# Three phones that changed the world, and three phones that didn't



## oval_man (Dec 2, 2008)

*The three most influential phones in the past 5 years*

Motorola RAZR V3​ 
*i427.photobucket.com/albums/pp357/oval_man/motorola-razr-v3.jpg​ 

Nokia N95​ 
*i427.photobucket.com/albums/pp357/oval_man/nokia-n95.jpg​ 

Apple iPhone​ 
*i427.photobucket.com/albums/pp357/oval_man/apple-iphone.jpg​ 
----------------------------------------------------------------------------------------------
..and the three most disappointing phones​ 
Motorola ROKR E1​ 
*i427.photobucket.com/albums/pp357/oval_man/motorola-rokr-e1.jpg​ 
Nokia 7700​ 
*i427.photobucket.com/albums/pp357/oval_man/nokia-7700.jpg​ 
Panasonic X300​ 
*i427.photobucket.com/albums/pp357/oval_man/panasonic-x300.jpg​ 

source: *www.mobilegazette.com/three-phones-08x10x16.htm


*List ur choice............*​


----------



## mrintech (Dec 2, 2008)

*Don't know about other, but the following phone changed my World  Using it for 4 years *

*www.ferra.ru/images/149/149239.jpg


----------



## RCuber (Dec 2, 2008)

why did ROKR E1 Fail? , my brother had a E398 and it was really good at that time, E1 looked the same , dono what was inside


----------



## mrintech (Dec 2, 2008)

*Good Post and also Nice way to advertise *


----------



## dd_wingrider (Dec 2, 2008)

Rokr E1 was a very good phone, my friend had one from dubai and its music capabilities including speakers were awesome atleast in back in 2005.


----------



## dreamcatcher (Dec 2, 2008)

*www.letsgomobile.org/images/news/sonyericsson/sony_ericsson_k800_silver.jpg

K790 (First phone with Xenon)

*img.alibaba.com/photo/10329678/Ericson_T68.jpg

T68-First phone with a color display and bluetooth

*www.lordpercy.com/k750_2.JPG

K750- 2 mp cam with quickshare

*www.mobilesdata.com/images/big/Sony_Ericsson/W800.jpg

W800-First walkman


----------



## Tech.Masti (Dec 2, 2008)

Nokia 1100 for low budget phone with torch
 SE K700i for first successful phone with cam


----------



## trigger (Dec 2, 2008)

mrintech said:


> *Don't know about other, but the following phone changed my World  Using it for 4 years *
> 
> *www.ferra.ru/images/149/149239.jpg


what a coincidence, same phone, same city..


----------



## mrintech (Dec 2, 2008)

vishalgupta said:


> what a coincidence, same phone, same city..


Me from Bhopal dude


----------



## MetalheadGautham (Dec 2, 2008)

I think the best phone ever made in its time will have to be *Nokia 1100*.

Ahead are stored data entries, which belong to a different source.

(** * rich.markdown: the Markdown renderer of [src/rich/markdown.py]

    A shallow embedding of the element classes, of [MarkdownContext] and of
    the node walker [Markdown.__console__], and the properties of the
    specification proved over it.

    Conventions of the embedding.
    - A Python [str] holding text is a list of Unicode code points ([str]);
      node kinds and style names, which are ASCII identifiers, are [string].
    - A Python exception is a [Raise] result; segments yielded before an
      exception are not kept.
    - Python lists used as stacks ([Stack], [StyleStack]) keep their top at
      the head of the Rocq list.
    - The [print] calls of the source write to standard output only and are
      left out. *)

From Stdlib Require Import List String Ascii ZArith NArith Bool Lia.
From Stdlib Require Import DecimalString.
From Stdlib Require DecimalPos DecimalZ.
Import ListNotations.

Local Open Scope Z_scope.
Local Open Scope string_scope.
Local Open Scope list_scope.

Set Implicit Arguments.
Set Warnings "-register-all".

(** ** Python values *)

(** Text is a sequence of code points. *)
Definition str := list N.

(** An ASCII literal as text. *)
Definition lit (s : string) : str :=
  map N_of_ascii (list_ascii_of_string s).

(** The newline, the space, the bullet U+2022 and the box-drawing rule
    character U+2500. *)
Definition NEWLINE : N := 10%N.
Definition SPACE : N := 32%N.
Definition BULLET : N := 8226%N.
Definition RULE : N := 9472%N.

(** Python's [len]. *)
Definition len (s : str) : Z := Z.of_nat (List.length s).

(** The characters [str.rstrip()] removes: Python's Unicode whitespace. *)
Definition is_space (c : N) : bool :=
  ((9 <=? c) && (c <=? 13) || (28 <=? c) && (c <=? 32)
   || (c =? 133) || (c =? 160) || (c =? 5760)
   || (8192 <=? c) && (c <=? 8202)
   || (c =? 8232) || (c =? 8233) || (c =? 8239) || (c =? 8287)
   || (c =? 12288))%N.

Fixpoint lstrip (s : str) : str :=
  match s with
  | c :: s' => if is_space c then lstrip s' else s
  | [] => []
  end.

It was a revolution in its own right.

It had none of these frills found in modern phones, but it had what was actually useful - light weight, great durability, alarm clock with a highly useful feature called SNOOZE, a FLASHLIGHT which is hardly found on phones anymore, and, most importantly, a long battery life.


----------



## saurabhpatel (Dec 2, 2008)

vishalgupta said:


> what a coincidence, same phone, same city..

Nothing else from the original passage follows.